(Your goal): Here are the records. Write out exactly the lines between the one holding "Lemma step_preserves_no_orphan now" and the one holding "lookup_insert_ne, lookup_delete_ne by done. apply Hc.", inclusive.

Stored items:
• • •
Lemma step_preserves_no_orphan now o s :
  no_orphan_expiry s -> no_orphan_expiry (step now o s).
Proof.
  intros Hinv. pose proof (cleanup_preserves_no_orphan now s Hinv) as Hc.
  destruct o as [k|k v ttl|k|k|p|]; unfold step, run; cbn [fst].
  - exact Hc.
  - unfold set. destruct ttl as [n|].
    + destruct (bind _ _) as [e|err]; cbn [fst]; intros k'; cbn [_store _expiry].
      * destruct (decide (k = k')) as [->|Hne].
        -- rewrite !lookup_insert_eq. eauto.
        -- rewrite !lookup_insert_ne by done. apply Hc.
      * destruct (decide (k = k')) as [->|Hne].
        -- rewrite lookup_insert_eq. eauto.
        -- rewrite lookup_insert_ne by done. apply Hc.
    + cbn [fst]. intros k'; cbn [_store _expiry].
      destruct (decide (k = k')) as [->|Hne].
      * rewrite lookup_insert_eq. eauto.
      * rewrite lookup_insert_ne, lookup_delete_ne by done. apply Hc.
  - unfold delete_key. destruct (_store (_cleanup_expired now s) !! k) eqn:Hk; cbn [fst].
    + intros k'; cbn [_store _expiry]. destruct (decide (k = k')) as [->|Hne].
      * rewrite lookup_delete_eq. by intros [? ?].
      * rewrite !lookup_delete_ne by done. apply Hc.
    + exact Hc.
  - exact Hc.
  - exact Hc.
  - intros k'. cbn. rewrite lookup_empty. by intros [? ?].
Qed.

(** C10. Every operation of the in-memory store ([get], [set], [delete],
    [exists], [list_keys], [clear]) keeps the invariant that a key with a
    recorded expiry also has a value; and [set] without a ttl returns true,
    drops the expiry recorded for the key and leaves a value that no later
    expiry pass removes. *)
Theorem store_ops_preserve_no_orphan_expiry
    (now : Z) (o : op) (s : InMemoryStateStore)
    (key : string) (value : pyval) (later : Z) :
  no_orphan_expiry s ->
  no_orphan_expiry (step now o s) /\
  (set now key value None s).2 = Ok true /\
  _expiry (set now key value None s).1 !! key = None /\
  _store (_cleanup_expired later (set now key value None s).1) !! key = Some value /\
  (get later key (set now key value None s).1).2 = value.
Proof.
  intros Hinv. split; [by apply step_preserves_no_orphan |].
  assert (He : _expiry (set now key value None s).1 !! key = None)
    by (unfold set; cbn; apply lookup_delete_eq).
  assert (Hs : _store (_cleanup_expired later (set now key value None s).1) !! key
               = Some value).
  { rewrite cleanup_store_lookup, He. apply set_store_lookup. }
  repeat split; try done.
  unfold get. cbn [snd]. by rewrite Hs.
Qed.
• • •
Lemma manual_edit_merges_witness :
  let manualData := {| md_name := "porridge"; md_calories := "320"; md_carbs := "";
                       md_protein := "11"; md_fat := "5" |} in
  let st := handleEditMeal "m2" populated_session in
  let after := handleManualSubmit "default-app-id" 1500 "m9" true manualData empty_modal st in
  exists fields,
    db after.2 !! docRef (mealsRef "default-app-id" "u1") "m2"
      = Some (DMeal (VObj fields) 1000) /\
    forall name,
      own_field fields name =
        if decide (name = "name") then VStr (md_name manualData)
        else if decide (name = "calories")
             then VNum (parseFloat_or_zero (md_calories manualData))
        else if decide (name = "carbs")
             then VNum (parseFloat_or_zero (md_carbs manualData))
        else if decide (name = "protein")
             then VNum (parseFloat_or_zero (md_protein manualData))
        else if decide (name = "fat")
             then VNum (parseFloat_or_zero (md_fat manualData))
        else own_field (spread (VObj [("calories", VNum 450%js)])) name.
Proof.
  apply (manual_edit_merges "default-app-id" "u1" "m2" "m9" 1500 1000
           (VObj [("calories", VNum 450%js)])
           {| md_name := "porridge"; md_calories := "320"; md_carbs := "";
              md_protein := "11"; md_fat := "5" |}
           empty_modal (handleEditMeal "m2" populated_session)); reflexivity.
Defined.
• • •
(Written response):
Lemma step_preserves_no_orphan now o s :
  no_orphan_expiry s -> no_orphan_expiry (step now o s).
Proof.
  intros Hinv. pose proof (cleanup_preserves_no_orphan now s Hinv) as Hc.
  destruct o as [k|k v ttl|k|k|p|]; unfold step, run; cbn [fst].
  - exact Hc.
  - unfold set. destruct ttl as [n|].
    + destruct (bind _ _) as [e|err]; cbn [fst]; intros k'; cbn [_store _expiry].
      * destruct (decide (k = k')) as [->|Hne].
        -- rewrite !lookup_insert_eq. eauto.
        -- rewrite !lookup_insert_ne by done. apply Hc.
      * destruct (decide (k = k')) as [->|Hne].
        -- rewrite lookup_insert_eq. eauto.
        -- rewrite lookup_insert_ne by done. apply Hc.
    + cbn [fst]. intros k'; cbn [_store _expiry].
      destruct (decide (k = k')) as [->|Hne].
      * rewrite lookup_insert_eq. eauto.
      * rewrite lookup_insert_ne, lookup_delete_ne by done. apply Hc.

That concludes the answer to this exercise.